• EXERCISE: Pick every line out of the entries below that holds the string "base", and report them.
Start of DATASET RECORDS
Fixpoint release_apply (charge : QuotaCharge) (chain : list TenantId) (i : nat)
    (new_self : QuotaUsage) : M QuotaUsage :=
  match chain with
  | [] => mret new_self
  | tid :: rest =>
      x ← get_tenant tid (Internal "tenant disappeared mid-release");
      let new := release_quota (t_usage x) charge in
      _ ← modify (put_tenant tid (set_usage new x));
      release_apply charge rest (S i) (if decide (i = 0) then new else new_self)
  end.

Definition release (tenant : TenantId) (c : QuotaCharge) : M QuotaUsage :=
  s ← get_st;
  chain ← try (chain_from tenant s);
  release_apply c chain 0 usage_default.

(** *** Credentials and sessions *)

(** [iter_mut().find(p)] and a change of the element found. *)
Fixpoint update_first {A} (p : A → bool) (f : A → A) (l : list A) : list A :=
  match l with
  | [] => []
  | x :: l' => if p x then f x :: l' else x :: update_first p f l'
  end.

Definition has_id (user : UserId) (u : User) : bool := bool_decide (u_id u = user).

Definition set_password (salt : string) (tenant : TenantId) (user : UserId) (plain : string)
  : M unit :=
  hash ← try (hash_password salt plain);
  x ← get_tenant tenant (Invalid "tenant id unknown");
  _ ← try (ok_or (find_first (has_id user) (t_users x)) (Invalid "user id unknown"));
  _ ← modify (put_tenant tenant
        (set_users (update_first (has_id user) (set_hash hash) (t_users x)) x));
  modify (λ s, set_sessions (drop_user_sessions tenant user (sessions s)) s).

Definition denied : CelError := CapabilityDenied "auth.credentials".

Definition authenticate (tenant_name user_name password : string) (s : t)
  : CelResult (TenantId * UserId * TenantCaps.t) :=
  tid ← ok_or (by_name s !! tenant_name) denied;
  x ← ok_or (tenants s !! tid) denied;
  u ← ok_or (find_first (λ u, bool_decide (u_name u = user_name)) (t_users x)) denied;
  hash ← ok_or (u_password_hash u) denied;
  _ ← map_err (λ _, denied) (verify_password password hash);
  Ok (tid, u_id u, u_caps u).

Definition has_token (h : TokenHash) (s : Session) : bool := bool_decide (ses_token_hash s = h).

Definition create_session (raw : list Byte.byte) (now : N) (tenant : TenantId) (user : UserId)
    (requested : TenantCaps.t) (ttl_secs : option N) : M (SessionToken * Session) :=
  x ← get_tenant tenant (Invalid "tenant id unknown");
  u ← try (ok_or (find_first (has_id user) (t_users x)) (Invalid "user id unknown"));
  let caps := TenantCaps.from_bits_truncate
                (N.land (TenantCaps.bits (u_caps u)) (TenantCaps.bits requested)) in
  let '(token, token_hash) := mint_token raw in
  let ttl_ms := saturating_mul 64 (default DEFAULT_SESSION_TTL_SECS ttl_secs) 1000 in
  let session := mkSession token_hash tenant user (u_name u) caps now
                   (saturating_add 64 now ttl_ms) in
  _ ← modify (λ s, set_sessions
        (retain (λ s, negb (has_token token_hash s)) (sessions s) ++ [session]) s);
  mret (token, session).

Definition validate_token (now : N) (token : SessionToken) (s : t) : CelResult Session :=
  x ← ok_or (find_first (has_token (hash_token token)) (sessions s))
        (CapabilityDenied "auth.session");
  if is_expired_at x now then Err (CapabilityDenied "auth.session") else Ok x.

Definition revoke_token (token : SessionToken) : M unit :=
  modify (λ s, set_sessions (retain (λ x, negb (has_token (hash_token token) x)) (sessions s)) s).

(** Retain some sessions and count the others. *)
Definition retain_sessions (keep : list Session → list Session) : M nat :=
  s ← get_st;
  let kept := keep (sessions s) in
  _ ← modify (set_sessions kept);
  mret (length (sessions s) - length kept).

Definition purge_expired_sessions (now : N) : M nat :=
  retain_sessions (retain (λ x, negb (is_expired_at x now))).

Definition revoke_user_sessions (tenant : TenantId) (user : UserId) : M nat :=
  s ← get_st;
  _ ← bail_if (bool_decide (tenants s !! tenant = None)) (Invalid "tenant id unknown");
  retain_sessions (drop_user_sessions tenant user).

Definition revoke_tenant_sessions (tenant : TenantId) : M nat :=
  s ← get_st;
  _ ← bail_if (bool_decide (tenants s !! tenant = None)) (Invalid "tenant id unknown");
  retain_sessions (drop_tenant_sessions tenant).

(** *** Administration *)
Definition narrow_user (new_caps : TenantCaps.t) (u : User) : User :=
  set_caps (TenantCaps.from_bits_truncate
              (N.land (TenantCaps.bits (u_caps u)) (TenantCaps.bits new_caps))) u.

Definition rotate_root_caps (tenant : TenantId) (new_caps : TenantCaps.t) : M RotateReport :=
  x ← get_tenant tenant (Invalid "tenant id unknown");
  _ ← match t_parent x with
      | Some parent_id =>
          p ← get_tenant parent_id (Internal "parent tenant disappeared");
          bail_if (negb (TenantCaps.contains (t_root_caps p) new_caps))
            (CapabilityDenied "rotated caps exceed parent")
      | None => mret tt
      end;
  let users := narrow_user new_caps <$> t_users x in
  let attenuated :=
    length (retain (λ u, negb (bool_decide (u_caps (narrow_user new_caps u) = u_caps u)))
              (t_users x)) in
  _ ← modify (put_tenant tenant (set_users users (set_root_caps new_caps x)));
  revoked ← retain_sessions (drop_tenant_sessions tenant);
  mret (mkRotateReport tenant (t_name x) (t_root_caps x) new_caps attenuated revoked).

(** Run a fallible walk on each element and append what they push. *)
Section each.
Context {E A B : Type} (f : A → result E (list B)).
Fixpoint each (l : list A) : result E (list B) :=
  match l with
  | [] => Ok []
  | k :: ks => a ← f k; b ← each ks; Ok (a ++ b)
  end.
End each.

(** [walk]: the subtree in post-order; [fuel] counts down from 65. *)
Fixpoint walk (ts : gmap N Tenant) (fuel : nat) (root : TenantId) : CelResult (list TenantId) :=
  match fuel with
  | O => Err (Internal "tenant hierarchy too deep")
  | S fuel' =>
      let kids := t_id <$> retain (is_child_of root) (hash_values ts) in
      below ← each (walk ts fuel') kids;
      Ok (below ++ [root])
  end.

(** The validation loop: no node of the subtree is in use. *)
Fixpoint check_idle (ts : gmap N Tenant) (subtree : list TenantId) : CelResult unit :=
  match subtree with
  | [] => Ok tt
  | tid :: rest =>
      x ← ok_or (ts !! tid) (Internal "subtree node vanished");
      if bool_decide (t_usage x = usage_default) then check_idle ts rest
      else Err (Invalid "tenant in use")
  end.

(** The mutation pass, accumulating the report. *)
Fixpoint delete_each (subtree : list TenantId) (report : DeleteReport) : M DeleteReport :=
  match subtree with
  | [] => mret report
  | tid :: rest =>
      revoked ← retain_sessions (drop_tenant_sessions tid);
      x ← get_tenant tid (Internal "subtree node vanished");
      _ ← modify (λ s, set_tenants (base.delete tid (tenants s)) s);
      _ ← modify (λ s, set_by_name (base.delete (t_name x) (by_name s)) s);
      delete_each rest
        (mkDeleteReport (del_tenants report ++ [(tid, t_name x)])
           (del_revoked_sessions report + revoked)
           (del_dropped_users report + length (t_users x)))
  end.

Definition delete_tenant_recursive (tenant : TenantId) : M DeleteReport :=
  s ← get_st;
  _ ← bail_if (bool_decide (tenants s !! tenant = None)) (Invalid "tenant id unknown");
  subtree ← try (walk (tenants s) MAX_CHAIN tenant);
  _ ← try (check_idle (tenants s) subtree);
  delete_each subtree delete_report_default.

(** ** Queries of the stores *)
Definition get (id : TenantId) (s : t) : CelResult Tenant :=
  ok_or (tenants s !! id) (Invalid "tenant id unknown").

Definition get_by_name (name : string) (s : t) : CelResult Tenant :=
  id ← ok_or (by_name s !! name) (Invalid "tenant name unknown");
  ok_or (tenants s !! id) (Internal "tenant index out of sync").

Definition id_le (a b : Tenant) : Prop := (t_id a ≤ t_id b)%N.
#[export] Instance id_le_dec : RelDecision id_le.
Proof. intros a b. unfold id_le. apply _. Defined.

Definition list_tenants (s : t) : list Tenant := merge_sort id_le (hash_values (tenants s)).

(** Default methods of the trait. *)
Definition create_subtenant (parent : TenantId) (spec : TenantSpec) (root_caps : TenantCaps.t)
  : M Tenant := create (with_parent spec parent) root_caps.

Definition children (parent : TenantId) (s : t) : list Tenant :=
  retain (is_child_of parent) (list_tenants s).

(** The loop of [ancestors], which checks the depth once a parent is left to
    visit. *)
Fixpoint ancestors_loop (s : t) (fuel : nat) (cur : option TenantId) : CelResult (list Tenant) :=
  match cur with
  | None => Ok []
  | Some p =>
      match fuel with
      | O => Err (Internal "tenant hierarchy too deep")
      | S fuel' =>
          x ← get p s;
          rest ← ancestors_loop s fuel' (t_parent x);
          Ok (x :: rest)
      end
  end.

Definition ancestors (id : TenantId) (s : t) : CelResult (list Tenant) :=
  x ← get id s; ancestors_loop s MAX_CHAIN (t_parent x).

End ops.
End StoreState.
#[export] Existing Instance StoreState.id_le_dec.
End of DATASET RECORDS
• YOUR SOLUTION:
      _ ← modify (λ s, set_tenants (base.delete tid (tenants s)) s);
      _ ← modify (λ s, set_by_name (base.delete (t_name x) (by_name s)) s);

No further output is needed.